(* ===== verification/AuditFacts.v ===== *)
(** * What an audit report promises (src/guildmind/storage/integrity.py)

    The steps of IntegrityFacts.v put together: from the roots and the report of
    [audit_artifact_store] to the statements about the store. *)

From coqutil Require Import Datatypes.RecordSettersUsingExistingGetters.
From S2P Require Import Prelude Order Loop Effects PyStr Files Float64 Json Hash Datetime Fields Usage.
From S2P Require Import Models Specs Replay SampleRun Sqlite EventStore SampleLedger Artifacts.
From S2P Require Import Integrity SampleStore IntegrityFacts.

Local Open Scope Z_scope.

Section audit.
Context {hashing : Hashing} {fs : FileSystem}.

(** ** Freezing *)

Lemma check_finding_id f f' : check_finding f = Ok f' → f' = f.
Proof. unfold check_finding. intros H. by inv_ok. Qed.
Lemma check_reachable_id r r' : check_reachable r = Ok r' → r' = r.
Proof. unfold check_reachable. intros H. by inv_ok. Qed.
Lemma check_audit_id a a' : check_audit a = Ok a' → a' = a.
Proof. unfold check_audit. intros H. by inv_ok. Qed.

Lemma freeze_elem F l f : freeze F = Ok l →
  f ∈ l ↔ ∃ k os, F !! k = Some os ∧ f = {| finding := k; owners := sorted_owners os |}.
Proof.
  unfold freeze. intros H. inv_ok. rewrite elem_of_sort_by. split.
  - intros Hf. destruct (mapR_elem_inv _ _ _ _ H0 Hf) as ([k os] & Hc & Hin).
    apply check_finding_id in Hc. apply elem_of_map_to_list in Hin. eauto.
  - intros (k & os & Hk & ->). apply elem_of_map_to_list in Hk.
    destruct (mapR_elem _ _ _ _ H0 Hk) as (f & Hc & Hin). by apply check_finding_id in Hc as ->.
Qed.

Lemma sorted_owners_nil X : sorted_owners X = [] → X = ∅.
Proof.
  intros H. apply set_eq. intros x. rewrite <- elem_of_elements, <- (elem_of_sort_by _owner_key).
  unfold sorted_owners in H. rewrite H. set_solver.
Qed.

(** A report that allows quarantine was clean to the end. *)
Lemma allowed_clean F l reach : freeze F = Ok l →
  is_quarantine_allowed (is_complete l) reach l = true → clean F ∧ Forall (λ r, bytes_verified r = true) reach.
Proof.
  intros Hf H. unfold is_quarantine_allowed, is_complete in H. split_andb. split.
  - intros k os Hk.
    assert ({| finding := k; owners := sorted_owners os |} ∈ l) as Hin by (apply (freeze_elem _ _ _ Hf); eauto).
    apply list_elem_of_In in Hin. split.
    + apply sorted_owners_nil. cut (has_owners {| finding := k; owners := sorted_owners os |} = false).
      { unfold has_owners. intros Ho. split_andb. apply dec_stable. done. }
      destruct (has_owners _) eqn:E; [|done].
      assert (existsb has_owners l = true) by (apply existsb_exists; eauto). congruence.
    + destruct (scan_failure k) eqn:E; [|done].
      assert (existsb is_scan_failure l = true) by (apply existsb_exists; eauto). congruence.
  - apply Forall_forall. intros r Hr. rewrite forallb_forall in H0. apply H0. by apply list_elem_of_In.
Qed.

Lemma note_unobserved_fold observed l F :
  let F' := fold_left (note_unobserved observed) l F in
  (clean F' → clean F) ∧ (∀ P, (∀ k, not_orphan k → P k) → all_keys P F → all_keys P F').
Proof.
  revert F. induction l as [|p l IH]; intros F; simpl; [done|].
  destruct (IH (note_unobserved observed F p)) as [C K]. unfold note_unobserved in *.
  case_match; [done|]. split.
  - intros Hc. by destruct (clean_add _ _ _ (C Hc)).
  - intros P HP HF. apply K; [done|]. apply all_keys_add; [by apply HP|done].
Qed.

(** The report of a processed queue. *)
Record finished (store_root : path) (A : Auditing) (a : ArtifactAudit) : Prop := {
  fi_reachable : ∀ ra, ra ∈ reachable a ↔ ∃ b, au_builders A !! ra_sha256 ra = Some b ∧
    ra = {| ra_sha256 := ra_sha256 ra; ra_size_bytes := rb_size_bytes b;
            ra_storage_ref := _canonical_relative_path (ra_sha256 ra);
            ra_media_types := sort_by id (elements (rb_media_types b));
            ra_owners := sorted_owners (rb_owners b); bytes_verified := rb_verified b |};
  fi_allowed : quarantine_allowed a = true → clean (au_findings A) ∧
    Forall (λ r, bytes_verified r = true) (reachable a);
  fi_orphans : all_keys not_orphan (au_findings A) → ∀ f, f ∈ findings a →
    orphan_unreached store_root (rb_owners <$> au_builders A) (finding f);
}.
(** [_unstable_report(state, database_path, artifact_root)] *)
Definition _unstable_report (state database_path artifact_root : path) : Sys StorageIntegrityReport :=
  o ← _observe_path state;
  if negb (is_path_kind DIRECTORY o)
  then lift (_report false false None None (Some "state_directory_changed_during_audit"))
  else
    d ← _observe_path database_path;
    a ← _observe_path artifact_root;
    lift (_report (negb (is_path_kind MISSING d)) (negb (is_path_kind MISSING a)) None None
            (Some "storage_paths_changed_during_audit")).

(** [audit_artifact_store] at one moment. *)
Definition audit_now (roots : list VerifiedRunRoot) (store : FileArtifactStore) : Sys ArtifactAudit :=
  r ← call (λ fs, audit_artifact_store (fs := fs) roots store); lift r.

(** [except (ArtifactCorruptionError, OSError, StoreIntegrityError, ValueError)] *)
Definition is_store_failure (e : exn) : bool :=
  match e with ArtifactCorruptionError _ | OSException _ | StoreIntegrityError _ => true | _ => is_value_error e end.

(** [except (OSError, sqlite3.DatabaseError, StoreIntegrityError, ValueError)] *)
Definition is_database_failure (e : exn) : bool :=
  match e with OSException _ | SqliteIntegrityError _ | SqliteOperationalError _ | StoreIntegrityError _ => true | _ => is_value_error e end.

(** Opening the artifact root below the state directory's parent and auditing it; [None]
    when that fails. *)
Definition try_audit (roots : list VerifiedRunRoot) (state artifact_root : path) (o : _PathObservation)
    : Sys (option ArtifactAudit) :=
  catch (store ← open_existing_read_only artifact_root (Some (path_parent state));
         audit ← audit_now roots store;
         _ ← _require_same_path artifact_root o "artifact_root";
         mret (Some audit))
    (λ e, if is_store_failure e then Some (mret None) else None).

(** [_audit_for_snapshot(roots, snapshot, state_directory, artifact_root, observation)] *)
Definition _audit_for_snapshot (roots : list VerifiedRunRoot) (snapshot : VerifiedLedgerSnapshot)
    (state artifact_root : path) (o : _PathObservation) : Sys ArtifactAudit :=
  let pin := ls_snapshot_sha256 snapshot in
  if is_path_kind DIRECTORY o then
    tried ← try_audit roots state artifact_root o;
    match (tried : option ArtifactAudit) with
    | None => lift (_incomplete_audit pin "artifact_store_open_failed")
    | Some audit =>
        _ ← lift (require (str_eqb (snapshot_sha256 audit) pin)
                    (ValueError "artifact audit snapshot binding mismatch"));
        mret audit
    end
  else if is_path_kind MISSING o then
    if existsb (λ root, bool_decide (m_artifacts (vr_manifest root) ≠ ∅)) roots
    then lift (_missing_store_audit roots pin)
    else lift (_empty_audit pin)
  else lift (_incomplete_audit pin "artifact_store_path_invalid").

(** [_audit_without_database(state_directory, artifact_root, observation)] *)
Definition _audit_without_database (state artifact_root : path) (o : _PathObservation)
    : Sys (option ArtifactAudit) :=
  if is_path_kind MISSING o then mret None
  else
    snapshot ← lift (_ledger_snapshot []);
    let pin := ls_snapshot_sha256 snapshot in
    if negb (is_path_kind DIRECTORY o)
    then a ← lift (_incomplete_audit pin "artifact_store_path_invalid"); mret (Some a)
    else
      tried ← try_audit [] state artifact_root o;
      match (tried : option ArtifactAudit) with
      | Some audit => mret (Some audit)
      | None => a ← lift (_incomplete_audit pin "artifact_store_open_failed"); mret (Some a)
      end.

(** [with event_store.verified_snapshot() as roots: body] *)
Definition with_verified_snapshot {A} (st : store) (body : list VerifiedRunRoot → Sys A) : Sys A :=
  match enter_snapshot st with
  | (Err e, _) => lift (Err e)
  | (Ok roots, st) => a ← body roots; _ ← lift (_validate_tracked_path st).1; mret a
  end.

(** The body of the [try] around the open ledger. *)
Definition audit_ledger (state database_path artifact_root : path)
    (state_o database_o artifact_o : _PathObservation) (sidecars : list (path * string * _PathObservation))
    : Sys (VerifiedLedgerSnapshot * ArtifactAudit) :=
  opened ← (λ s, (Ok (open_ledger (moment s) database_path (path_parent state)),
                  {| moment := S (moment s); effects := effects s |}));
  st ← lift opened;
  with_verified_snapshot st (λ roots,
    _ ← _require_same_path state state_o "state_directory";
    _ ← _require_same_path database_path database_o "database";
    snapshot ← lift (_ledger_snapshot roots);
    audit ← _audit_for_snapshot roots snapshot state artifact_root artifact_o;
    _ ← _require_same_path state state_o "state_directory";
    _ ← _require_same_path database_path database_o "database";
    _ ← _require_same_path artifact_root artifact_o "artifact_root";
    _ ← forM (λ p, _require_same_path p.1.1 p.2 p.1.2) sidecars;
    mret (snapshot, audit)).

Definition sidecar_paths (state : path) : list (path * string) :=
  [(state ++ ["runs.db-wal"], "database_wal"); (state ++ ["runs.db-shm"], "database_shm");
   (state ++ ["runs.db-journal"], "database_journal")].

(** [audit_storage(state_directory)] *)
Definition audit_storage (state : path) : Sys StorageIntegrityReport :=
  state_o ← _observe_path state;
  if is_path_kind MISSING state_o then
    unchanged ← _paths_are_unchanged [(state, state_o)];
    lift (_report false false None None
            (if (unchanged : bool) then None else Some "state_directory_changed_during_audit"))
  else if negb (is_path_kind DIRECTORY state_o) then
    lift (_report false false None None (Some (_path_diagnostic "state_directory" state_o)))
  else
    let database_path := state ++ ["runs.db"] in
    let artifact_root := state ++ ["artifacts"] in
    database_o ← _observe_path database_path;
    artifact_o ← _observe_path artifact_root;
    sidecars ← mapM_eff (λ p, o ← _observe_path p.1; mret (p, o)) (sidecar_paths state);
    let observed_paths := (state, state_o) :: (database_path, database_o) :: (artifact_root, artifact_o) ::
                          ((λ p, (p.1.1, p.2)) <$> sidecars) in
    let artifact_present := negb (is_path_kind MISSING artifact_o) in
    if is_path_kind MISSING database_o then
      audit ← _audit_without_database state artifact_root artifact_o;
      unchanged ← _paths_are_unchanged observed_paths;
      if negb (unchanged : bool) then _unstable_report state database_path artifact_root
      else
        let diagnostic := match sidecar_diagnostic sidecars with
                          | Some d => Some d
                          | None => artifact_diagnostic artifact_o
                          end in
        lift (_report false artifact_present None audit diagnostic)
    else if negb (is_path_kind REGULAR database_o) then
      audit ← _audit_without_database state artifact_root artifact_o;
      unchanged ← _paths_are_unchanged observed_paths;
      if negb (unchanged : bool) then _unstable_report state database_path artifact_root
      else lift (_report true artifact_present None audit (Some (_path_diagnostic "database" database_o)))
    else
      audited ← catch
        (p ← audit_ledger state database_path artifact_root state_o database_o artifact_o sidecars; mret (Some p))
        (λ e, if is_database_failure e then Some (mret None) else None);
      match (audited : option (VerifiedLedgerSnapshot * ArtifactAudit)) with
      | None => lift (_report true artifact_present None None (Some "database_integrity_validation_failed"))
      | Some (snapshot, audit) =>
          lift (_report true artifact_present (Some snapshot) (Some audit) (artifact_diagnostic artifact_o))
      end.
End world.
End hashing.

::::

◆ Task prompt ◆
Please give again the lines above between the line holding "Proof. unfold check_finding." and the line holding "Lemma allowed_clean F", inclusive, exactly as they are and with nothing added.

◆ The answer ◆
Proof. unfold check_finding. intros H. by inv_ok. Qed.
Lemma check_reachable_id r r' : check_reachable r = Ok r' → r' = r.
Proof. unfold check_reachable. intros H. by inv_ok. Qed.
Lemma check_audit_id a a' : check_audit a = Ok a' → a' = a.
Proof. unfold check_audit. intros H. by inv_ok. Qed.

Lemma freeze_elem F l f : freeze F = Ok l →
  f ∈ l ↔ ∃ k os, F !! k = Some os ∧ f = {| finding := k; owners := sorted_owners os |}.
Proof.
  unfold freeze. intros H. inv_ok. rewrite elem_of_sort_by. split.
  - intros Hf. destruct (mapR_elem_inv _ _ _ _ H0 Hf) as ([k os] & Hc & Hin).
    apply check_finding_id in Hc. apply elem_of_map_to_list in Hin. eauto.
  - intros (k & os & Hk & ->). apply elem_of_map_to_list in Hk.
    destruct (mapR_elem _ _ _ _ H0 Hk) as (f & Hc & Hin). by apply check_finding_id in Hc as ->.
Qed.

Lemma sorted_owners_nil X : sorted_owners X = [] → X = ∅.
Proof.
  intros H. apply set_eq. intros x. rewrite <- elem_of_elements, <- (elem_of_sort_by _owner_key).
  unfold sorted_owners in H. rewrite H. set_solver.
Qed.

(** A report that allows quarantine was clean to the end. *)
Lemma allowed_clean F l reach : freeze F = Ok l →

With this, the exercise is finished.